O julgamento dos sete policiais militares acusados da morte de Geovane Mascarenhas de Santana terminou na madrugada desta sexta-feira (19), no Fórum Ruy Barbosa, em Salvador. O júri popular foi finalizado por volta de 2h, após cerca de 27 horas de trabalho conduzido pela Juíza Gelzi Maria Almeida Souza Matos em dois dias de sessão do 1º Juízo da 1ª Vara do Tribunal do Júri.
O Conselho de Sentença, formado por sete jurados, decidiu pela condenação de três réus e absolvição de quatro. Ao todo, seis deles respondiam pelos crimes de homicídio, roubo e ocultação de cadáver; e um, pelos crimes de homicídio e roubo. O veredito foi o seguinte:
Jesimiel da Silva Resende: 25 anos, 3 meses e 15 dias de reclusão (homicídio duplamente qualificado, roubo e ocultação de cadáver), a ser cumprida em regime inicial fechado, e multa;
Cláudio Bonfim Borges: 20 anos e 7 meses de reclusão (homicídio duplamente qualificado e roubo), a ser cumprida em regime inicial fechado, e multa; absolvido do crime de ocultação de cadáver;
Jailson Gomes Oliveira: 6 anos e 4 meses de reclusão (roubo), a ser cumprida em regime inicial semiaberto, e multa; absolvido do crime de homicídio;
Daniel Pereira de Sousa Santos: absolvido (motivo: negativa de autoria);
Allan Moraes Galiza dos Santos: absolvido (motivo: negativa de autoria);
Alex Santos Caetano: absolvido (motivo: negativa de autoria);
Roberto dos Santos Oliveira: absolvido (motivo: negativa de autoria).
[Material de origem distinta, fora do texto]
(** * text-store: a shallow embedding of [src/index.ts]

    [TextStore] keeps a document as an array of lines next to a size counter
    and two caches: [indexToPosCache] (one entry per block of
    [DEFAULT_BLOCK_SIZE] characters) and [lineToIndexCache] (one entry per
    line).  The TypeScript class is embedded function by function:

    - JavaScript integers are [Z] (exact below 2^53, the range in which the
      source's integer arithmetic is exact as well);
    - [findHighestCachedLineToIndex] halves an interval whose midpoint is not
      an integer as soon as the interval has odd width, so its numbers are
      IEEE-754 doubles ([SpecFloat], binary64);
    - the caches are JavaScript arrays with holes: [list (option T)];
    - every method is a function of the store that returns an [outcome]:
      the value and the store after the call, the error raised together with
      the store at that point, or [OutOfFuel] when a loop or a recursion did
      not finish within the given bound. *)

From Stdlib Require Import ZArith List Bool Lia String Ascii.
From Stdlib Require Import Floats.SpecFloat.
Import ListNotations.

#[local] Open Scope string_scope.
#[local] Open Scope Z_scope.
#[local] Open Scope list_scope.

(** ** JavaScript strings and arrays *)

Module Js.

(** The newline character, U+000A. *)
Definition nl : ascii := ascii_of_nat 10.

Definition is_nl (c : ascii) : bool := Ascii.eqb c nl.

Fixpoint take (n : nat) (s : string) : string :=
  match n, s with
  | S n', String c s' => String c (take n' s')
  | _, _ => EmptyString
  end.

Fixpoint drop (n : nat) (s : string) : string :=
  match n, s with
  | S n', String _ s' => drop n' s'
  | _, _ => s
  end.

Definition len (s : string) : Z := Z.of_nat (String.length s).

(** How [slice] and [splice] read an integer argument [k] against a
    length: a negative [k] counts from the end. *)
Definition rel_index (length k : Z) : Z :=
  if k <? 0 then Z.max (length + k) 0 else Z.min k length.

(** [String.prototype.slice(b, e)]. *)
Definition slice (s : string) (b e : Z) : string :=
  let from := rel_index (len s) b in
  let to := rel_index (len s) e in
  take (Z.to_nat (to - from)) (drop (Z.to_nat from) s).

(** [String.prototype.slice(b)]: up to the end of the string. *)
Definition slice_from (s : string) (b : Z) : string :=
  slice s b (len s).

(** [String.prototype.split(/\n/)]: never empty, the empty string splits
    to one empty line. *)
Fixpoint split (s : string) : list string :=
  match s with
  | EmptyString => [EmptyString]
  | String c s' =>
      if is_nl c then EmptyString :: split s'
      else match split s' with
           | h :: t => String c h :: t
           | [] => [String c EmptyString]
           end
  end.

(** [Array.prototype.join('\n')]. *)
Fixpoint join (l : list string) : string :=
  match l with
  | [] => EmptyString
  | [x] => x
  | x :: r => (x ++ String nl (join r))%string
  end.

Section Arrays.
Context {T : Type}.

Definition alen (a : list T) : Z := Z.of_nat (List.length a).

(** [a[k]] for an integer [k]: [None] is JavaScript's [undefined]. *)
Definition at_ (a : list T) (k : Z) : option T :=
  if k <? 0 then None else nth_error a (Z.to_nat k).

(** [Array.prototype.slice(b, e)]. *)
Definition aslice (a : list T) (b e : Z) : list T :=
  let from := rel_index (alen a) b in
  let to := rel_index (alen a) e in
  firstn (Z.to_nat (to - from)) (skipn (Z.to_nat from) a).

(** [Array.prototype.splice(start, deleteCount, ...items)]: the removed
    elements and the array afterwards. *)
Definition splice (a : list T) (start deleteCount : Z) (items : list T)
  : list T * list T :=
  let from := Z.to_nat (rel_index (alen a) start) in
  let count := Z.to_nat (Z.min (Z.max deleteCount 0) (alen a - Z.of_nat from)) in
  (firstn count (skipn from a),
   firstn from a ++ items ++ skipn (from + count) a).
End Arrays.

(** *** Arrays with holes

    The caches write [arr[k] = v] beyond the end of [arr]; the positions in
    between are holes and read as [undefined]. *)
Section Sparse.
Context {T : Type}.

Definition sparse_get (a : list (option T)) (k : Z) : option T :=
  match at_ a k with
  | Some (Some v) => Some v
  | _ => None
  end.

Fixpoint sparse_set_nat (a : list (option T)) (k : nat) (v : T)
  : list (option T) :=
  match k, a with
  | O, [] => [Some v]
  | O, _ :: r => Some v :: r
  | S k', [] => None :: sparse_set_nat [] k' v
  | S k', x :: r => x :: sparse_set_nat r k' v
  end.

(** [arr[k] = v].  The store only ever writes at keys [k >= 0] (block
    numbers and line numbers); a negative key would create a property
    that is not an element, which this model does not keep. *)
Definition sparse_set (a : list (option T)) (k : Z) (v : T)
  : list (option T) :=
  if k <? 0 then a else sparse_set_nat a (Z.to_nat k) v.
End Sparse.

End Js.

(** ** IEEE-754 doubles, for the one function that leaves the integers *)

Module Num.

Definition prec : Z := 53.
Definition emax : Z := 1024.

Definition t : Type := spec_float.

Definition of_Z (z : Z) : t := binary_normalize prec emax z 0 false.
Definition sub : t -> t -> t := SFsub prec emax.
Definition add : t -> t -> t := SFadd prec emax.
Definition div : t -> t -> t := SFdiv prec emax.
Definition ltb : t -> t -> bool := SFltb.
Definition eqb : t -> t -> bool := SFeqb.

(** The array index a number denotes when used as [arr[x]]: only a
    non-negative integer is one; [arr[0.5]] reads a property that no code
    of the store ever writes. *)
Definition to_index (x : t) : option Z :=
  match x with
  | S754_zero _ => Some 0
  | S754_finite false m e =>
      if 0 <=? e then Some (Z.pos m * 2 ^ e)
      else if (Z.pos m mod 2 ^ (- e)) =? 0 then Some (Z.pos m / 2 ^ (- e))
      else None
  | _ => None
  end.

End Num.
(** ** Splitting at whitespace *)

Lemma words_go_Forall (Q : Ascii.ascii → Prop) cur s :
  match cur with
  | Some acc => acc ≠ "" ∧ Forall Q (chars acc)
  | None => True
  end →
  Forall (λ c, Ascii.is_space c = false → Q c) (chars s) →
  Forall (λ w, w ≠ "" ∧ Forall Q (chars w)) (String.words_go cur s).
Proof.
  revert cur. induction s as [|c s IH]; intros cur Hcur Hs; simpl.
  - destruct cur as [acc|]; simpl; [|constructor].
    destruct Hcur as [Hne Hacc]. constructor; [|constructor].
    split; [by apply rev_not_empty|]. rewrite chars_rev. by apply Forall_rev.
  - apply Forall_cons in Hs as [Hc Hs]. destruct (Ascii.is_space c) eqn:Ec.
    + apply Forall_app. split; [|by apply IH].
      destruct cur as [acc|]; simpl; [|constructor].
      destruct Hcur as [Hne Hacc]. constructor; [|constructor].
      split; [by apply rev_not_empty|]. rewrite chars_rev. by apply Forall_rev.
    + apply IH; [|done]. destruct cur as [acc|]; simpl.
      * destruct Hcur as [Hne Hacc]. split; [done|]. constructor; auto.
      * split; [done|]. constructor; [auto | constructor].
Qed.

Lemma split_Forall (Q : Ascii.ascii → Prop) s :
  Forall (λ c, Ascii.is_space c = false → Q c) (chars s) →
  Forall (λ w, w ≠ "" ∧ Forall Q (chars w)) (split s).
Proof. intros Hs. by apply words_go_Forall. Qed.
Lemma str_len_empty a : str_len a = 0 -> a = EmptyString.
Proof. by destruct a. Qed.

Lemma str_repeat_empty n : str_repeat EmptyString n = EmptyString.
Proof. by induction n. Qed.

Lemma list_repeat_nil {A} n : list_repeat (@nil A) n = [].
Proof. by induction n. Qed.

(** Whenever [+] returns on two strings, it returns their concatenation. *)
Lemma add_str_outcome a b :
  py_add (VStr a) (VStr b) = Ok (VStr (String.append a b)) \/
  py_add (VStr a) (VStr b) = Raise OverflowError \/
  py_add (VStr a) (VStr b) = Raise MemoryError.
Proof.
  unfold py_add. destruct a as [|c a]; [by left|].
  destruct b as [|c' b]; [left; by rewrite append_empty_r|].
  case_decide; [by right; left|]. destruct (alloc _ _); auto.
Qed.

Lemma add_list_outcome (a b : list value) :
  py_add (VList a) (VList b) = Ok (VList (a ++ b)) \/
  py_add (VList a) (VList b) = Raise MemoryError.
Proof.
  unfold py_add. case_decide; [by right|].
  case_decide as Hnil.
  { left. destruct a, b; try done; unfold list_len in Hnil; simpl in Hnil; lia. }
  destruct (alloc _ _); auto.
Qed.

Lemma add_str_ok a b :
  str_len a + str_len b <= ssize_max ->
  alloc TStr (str_len a + str_len b) = true ->
  py_add (VStr a) (VStr b) = Ok (VStr (String.append a b)).
Proof.
  intros Hfit Hmem. unfold py_add. destruct a as [|c a]; [done|].
  destruct b as [|c' b]; [by rewrite append_empty_r|].
  rewrite decide_False by lia. by rewrite Hmem.
Qed.


Lemma str_repeat_0 a : str_repeat a 0 = EmptyString.
Proof. done. Qed.

Lemma str_repeat_1 a : str_repeat a 1 = a.
Proof. simpl. apply append_empty_r. Qed.

(** Whenever repetition returns, it returns the sequence repeated. *)
Lemma repeat_str_outcome a n :
  repeat_str a n = Ok (VStr (str_repeat a (Z.to_nat n))) \/
  repeat_str a n = Raise OverflowError \/
  repeat_str a n = Raise MemoryError.
Proof.
  unfold repeat_str. case_decide; [by right; left|].
  case_decide. { left. by replace (Z.to_nat n) with O by lia. }
  case_decide. { left. subst n. by rewrite str_repeat_1. }
  case_decide; [by right; left|].
  case_decide as Hempty.
  { left. apply str_len_empty in Hempty as ->. by rewrite str_repeat_empty. }
  destruct (alloc _ _); auto.
Qed.

Lemma repeat_list_outcome l n :
  repeat_list l n = Ok (VList (list_repeat l (Z.to_nat n))) \/
  repeat_list l n = Raise OverflowError \/
  repeat_list l n = Raise MemoryError.
Proof.
  unfold repeat_list. case_decide; [by right; left|].
  case_decide as Hempty.
  { left. destruct Hempty as [Hl|Hn].
    - destruct l; [|done]. by rewrite list_repeat_nil.
    - by replace (Z.to_nat n) with O by lia. }
  case_decide; [by right; right|].
  destruct (alloc _ _); auto.
Qed.
Lemma edges_not_crossed x y polygon n idxs st :
  (0 < n)%nat → n = length polygon →
  (Demo.p1x st, Demo.p1y st) ∈ polygon →
  (∀ p q, p ∈ polygon → q ∈ polygon →
          py_lt (Qmin p.2 q.2) y && py_le y (Qmax p.2 q.2) && py_le x (Qmax p.1 q.1)
          = false) →
  ∃ st', Demo.edges x y polygon n idxs st = Return st'
         ∧ Demo.inside st' = Demo.inside st.
Proof.
  intros Hn -> Hst Hguard. revert st Hst.
  induction idxs as [|i idxs IH]; intros st Hst; cbn [Demo.edges]; [by eexists|].
  destruct (lookup_lt_is_Some_2 polygon (i mod length polygon))
    as [[p2x p2y] Hi]; [by apply Nat.mod_upper_bound; lia|].
  pose proof (list_elem_of_lookup_2 _ _ _ Hi) as Hp2.
  rewrite (edge_not_crossed _ _ _ _ _ _ _ _ Hi (Hguard _ _ Hst Hp2)). cbn.
  destruct (IH (Demo.mk_ray (Demo.inside st) p2x p2y (Demo.xinters st)) Hp2)
    as (st' & -> & Hinside). by eexists.
Qed.

(** X1: a point to the right of every vertex, above every vertex, or not
    above any vertex is outside the polygon. *)
Theorem point_in_polygon_outside_box x y polygon :
  Forall (λ p, (p.1 < x)%Q) polygon
  ∨ Forall (λ p, (p.2 < y)%Q) polygon
  ∨ Forall (λ p, (y <= p.2)%Q) polygon →
  Demo.point_in_polygon (x, y) polygon = Return false.
Proof.
  intros Hout. unfold Demo.point_in_polygon.
  destruct (length polygon <? 3)%nat eqn:Hlen; [done|]. apply Nat.ltb_ge in Hlen.
  destruct polygon as [|[p1x p1y] polygon]; [simpl in Hlen; lia|].
  cbn -[Demo.edges seq length].
  edestruct (edges_not_crossed x y ((p1x, p1y) :: polygon)
               (length ((p1x, p1y) :: polygon))
               (seq 1 (length ((p1x, p1y) :: polygon)))
               (Demo.mk_ray false p1x p1y None))
    as (st' & Hedges & Hinside); [simpl; lia|done|by left| |];
    [|cbn -[Demo.edges seq length] in *; rewrite Hedges; cbn; by rewrite Hinside].
  intros p q Hp Hq. rewrite py_lt_min, !py_le_max.
  destruct Hout as [Hx|[Hy|Hy]]; rewrite Forall_forall in *.
  - pose proof (Hx p Hp). pose proof (Hx q Hq).
    rewrite (proj2 (py_le_false x p.1)), (proj2 (py_le_false x q.1)) by done.
    by rewrite andb_false_r.
  - pose proof (Hy p Hp). pose proof (Hy q Hq).
    rewrite (proj2 (py_le_false y p.2)), (proj2 (py_le_false y q.2)) by done.
    by rewrite andb_false_r.
  - pose proof (Hy p Hp). pose proof (Hy q Hq).
    by rewrite (proj2 (py_lt_false p.2 y)), (proj2 (py_lt_false q.2 y)) by done.
Qed.


Lemma py_ne_spec a b : py_ne a b = true ↔ ¬ (a == b)%Q.
Proof.
  unfold py_ne. rewrite negb_true_iff, <- not_true_iff_false, Qeq_bool_iff. tauto.
Qed.

Lemma py_ne_false a b : py_ne a b = false ↔ (a == b)%Q.
Proof. unfold py_ne. rewrite negb_false_iff. apply Qeq_bool_iff. Qed.

Lemma py_eq_false a b : py_eq a b = false ↔ ¬ (a == b)%Q.
Proof. unfold py_eq. rewrite <- not_true_iff_false, Qeq_bool_iff. tauto. Qed.
(* ===== verification/_CoqProject ===== *)
-Q . S2P
Prelude.v
Types.v
Sync.v
RingMem.v
RingCells.v
RingBytes.v
RingProps.v
RingConc.v
RingInv.v
RingConcProps.v
Threads.v
ThreadsEnd.v
ThreadsProps.v
Sha256.v
Security.v
Lifecycle.v
Registry.v
RegistryCrash.v
RegistryProps.v
Layout.v
Manager.v
ManagerInv.v
Janitor.v
ManagerOps.v
ManagerSteps.v
ManagerProps.v
Grants.v
SegmentRace.v
SegmentRaceProps.v
Contents.v
SegmentRing.v
Logger.v
LogCenter.v
LoggingProps.v
System.v
SystemInv.v
SystemProps.v
Examples.v
ExamplesProps.v
Benchmark.v
Lemma le_int_le_bytes n z : le_int (le_bytes n z) = z mod 2 ^ (8 * Z.of_nat n).
Proof.
  revert z. induction n as [|n IH]; intros z; simpl le_bytes; simpl le_int.
  - by rewrite Z.mod_1_r.
  - rewrite IH. replace (8 * Z.of_nat (S n)) with (8 + 8 * Z.of_nat n) by lia.
    rewrite (Z.pow_add_r 2 8) by lia. rewrite Z.rem_mul_r by lia. done.
Qed.

Lemma le_int_range l : is_bytes l → 0 ≤ le_int l < 2 ^ (8 * Z.of_nat (length l)).
Proof.
  induction 1 as [|b l Hb _ IH]; simpl le_int; simpl length; [lia|].
  replace (8 * Z.of_nat (S (length l))) with (8 + 8 * Z.of_nat (length l)) by lia.
  rewrite (Z.pow_add_r 2 8) by lia. unfold is_byte in Hb. lia.
Qed.

Lemma le_bytes_le_int l : is_bytes l → le_bytes (length l) (le_int l) = l.
Proof.
  induction 1 as [|b l Hb _ IH]; cbn [length le_int le_bytes]; [done|]. unfold is_byte in Hb.
  f_equal; [zlia|]. by replace ((b + 2 ^ 8 * le_int l) / 2 ^ 8) with (le_int l) by zlia.
Qed.

Lemma le_bytes_inj n a b :
  0 ≤ a < 2 ^ (8 * Z.of_nat n) → 0 ≤ b < 2 ^ (8 * Z.of_nat n) →
  le_bytes n a = le_bytes n b → a = b.
Proof.
  intros Ha Hb H. apply (f_equal le_int) in H.
  rewrite !le_int_le_bytes, !Z.mod_small in H by done. done.
Qed.

(** ** Lemmas on byte memory *)

Lemma load_bytes_Some off n m bs :
  load_bytes off n m = Some bs ↔
  0 ≤ off ∧ 0 ≤ n ∧ off + n ≤ Z.of_nat (length m) ∧
  bs = take (Z.to_nat n) (drop (Z.to_nat off) m).
Proof.
  unfold load_bytes. case_bool_decide; split; [intros [= <-]|intros (?&?&?&->)|done|]; tauto.
Qed.

Lemma load_bytes_is_Some off n m :
  0 ≤ off → 0 ≤ n → off + n ≤ Z.of_nat (length m) → is_Some (load_bytes off n m).
Proof. intros. eexists. apply load_bytes_Some. split_and!; eauto. Qed.

Lemma load_bytes_length off n m bs : load_bytes off n m = Some bs → Z.of_nat (length bs) = n.
Proof. intros (?&?&?&->)%load_bytes_Some. rewrite length_take, length_drop. lia. Qed.

Lemma load_bytes_is_bytes off n m bs : is_bytes m → load_bytes off n m = Some bs → is_bytes bs.
Proof. intros ? (_&_&_&->)%load_bytes_Some. by apply Forall_take, Forall_drop. Qed.

Lemma store_bytes_Some off bs m m' :
  store_bytes off bs m = Some m' ↔
  0 ≤ off ∧ off + Z.of_nat (length bs) ≤ Z.of_nat (length m) ∧
  m' = take (Z.to_nat off) m ++ bs ++ drop (Z.to_nat off + length bs) m.
Proof.
  unfold store_bytes. case_bool_decide; split; [intros [= <-]|intros (?&?&->)|done|]; tauto.
Qed.

Lemma store_bytes_is_Some off bs m :
  0 ≤ off → off + Z.of_nat (length bs) ≤ Z.of_nat (length m) → is_Some (store_bytes off bs m).
Proof. intros. eexists. apply store_bytes_Some. split_and!; eauto. Qed.

Lemma store_bytes_length off bs m m' : store_bytes off bs m = Some m' → length m' = length m.
Proof.
  intros (?&?&->)%store_bytes_Some. rewrite !length_app, length_take, length_drop. lia.
Qed.

Lemma store_bytes_is_bytes off bs m m' :
  is_bytes bs → is_bytes m → store_bytes off bs m = Some m' → is_bytes m'.
Proof.
  intros ?? (_&_&->)%store_bytes_Some.
  repeat apply Forall_app_2; auto using Forall_take, Forall_drop.
Qed.

Lemma load_store_bytes_same off bs m m' n :
  store_bytes off bs m = Some m' → n = Z.of_nat (length bs) → load_bytes off n m' = Some bs.
Proof.
  intros Hs ->. pose proof (store_bytes_length _ _ _ _ Hs) as Hl.
  apply store_bytes_Some in Hs as (?&?&->). apply load_bytes_Some.
  split_and!; [lia | lia | lia |]. rewrite Nat2Z.id.
  rewrite drop_app_length' by (rewrite length_take; lia).
  by rewrite take_app_length.
Qed.

Lemma load_store_bytes_disjoint off bs m m' off' n :
  store_bytes off bs m = Some m' → 0 ≤ n →
  off' + n ≤ off ∨ off + Z.of_nat (length bs) ≤ off' →
  load_bytes off' n m' = load_bytes off' n m.
Proof.
  intros Hs Hn Hd. pose proof (store_bytes_length _ _ _ _ Hs) as Hl.
  apply store_bytes_Some in Hs as (?&?&->).
  unfold load_bytes. rewrite Hl. case_bool_decide as Hb; [|done]. f_equal.
  apply list_eq. intros i. rewrite !lookup_take. case_decide; [|done].
  rewrite !lookup_drop. destruct Hd.
  - rewrite lookup_app_l by (rewrite length_take; lia). by apply lookup_take_lt; lia.
  - rewrite lookup_app_r by (rewrite length_take; lia).
    rewrite length_take, Nat.min_l by lia.
    rewrite lookup_app_r by lia. rewrite lookup_drop. f_equal. lia.
Qed.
Os mandados de prisão de Jesimiel da Silva Resende e Cláudio Bonfim Borges foram cumpridos imediatamente.
Geovane Mascarenhas de Santana desapareceu no dia 2 de agosto de 2014, durante uma ação da Polícia Militar no bairro da Calçada, em Salvador. À época com 22 anos, ele foi visto sendo conduzido por policiais das Rondas Especiais (Rondesp), conforme mostram imagens de câmeras de vigilância. No dia seguinte, o corpo da vítima foi encontrado no Parque São Bartolomeu, no bairro de Pirajá, com sinais de decapitação e carbonização.
O julgamento é uma resposta do Poder Judiciário da Bahia aos crimes intencionais contra a vida e integra o conjunto de ações do projeto TJBA Mais Júri, criado com o objetivo de ampliar o número de sessões plenárias do júri realizadas em todo o estado.
Tribunal do Júri – Julga os crimes dolosos contra a vida: homicídio; infanticídio; aborto; e induzimento, instigação ou auxílio ao suicídio. Conforme o rito, sete jurados são sorteados de uma lista com 25 cidadãos para compor o Conselho de Sentença. Cabe a eles decidir pela condenação ou absolvição dos réus. Se condenados, o juiz calcula a pena, de acordo com o Código Penal.
O Tribunal de Justiça da Bahia (TJBA) tem investido em ampliar a realização de julgamentos de crimes dolosos contra a vida, com o projeto TJBA Mais Júri, que está em sua 3ª edição – instituída por meio do Decreto Judiciário nº 353/2026. A iniciativa contribui com a celeridade processual e a busca por mais eficiência e efetividade na resposta a esses crimes.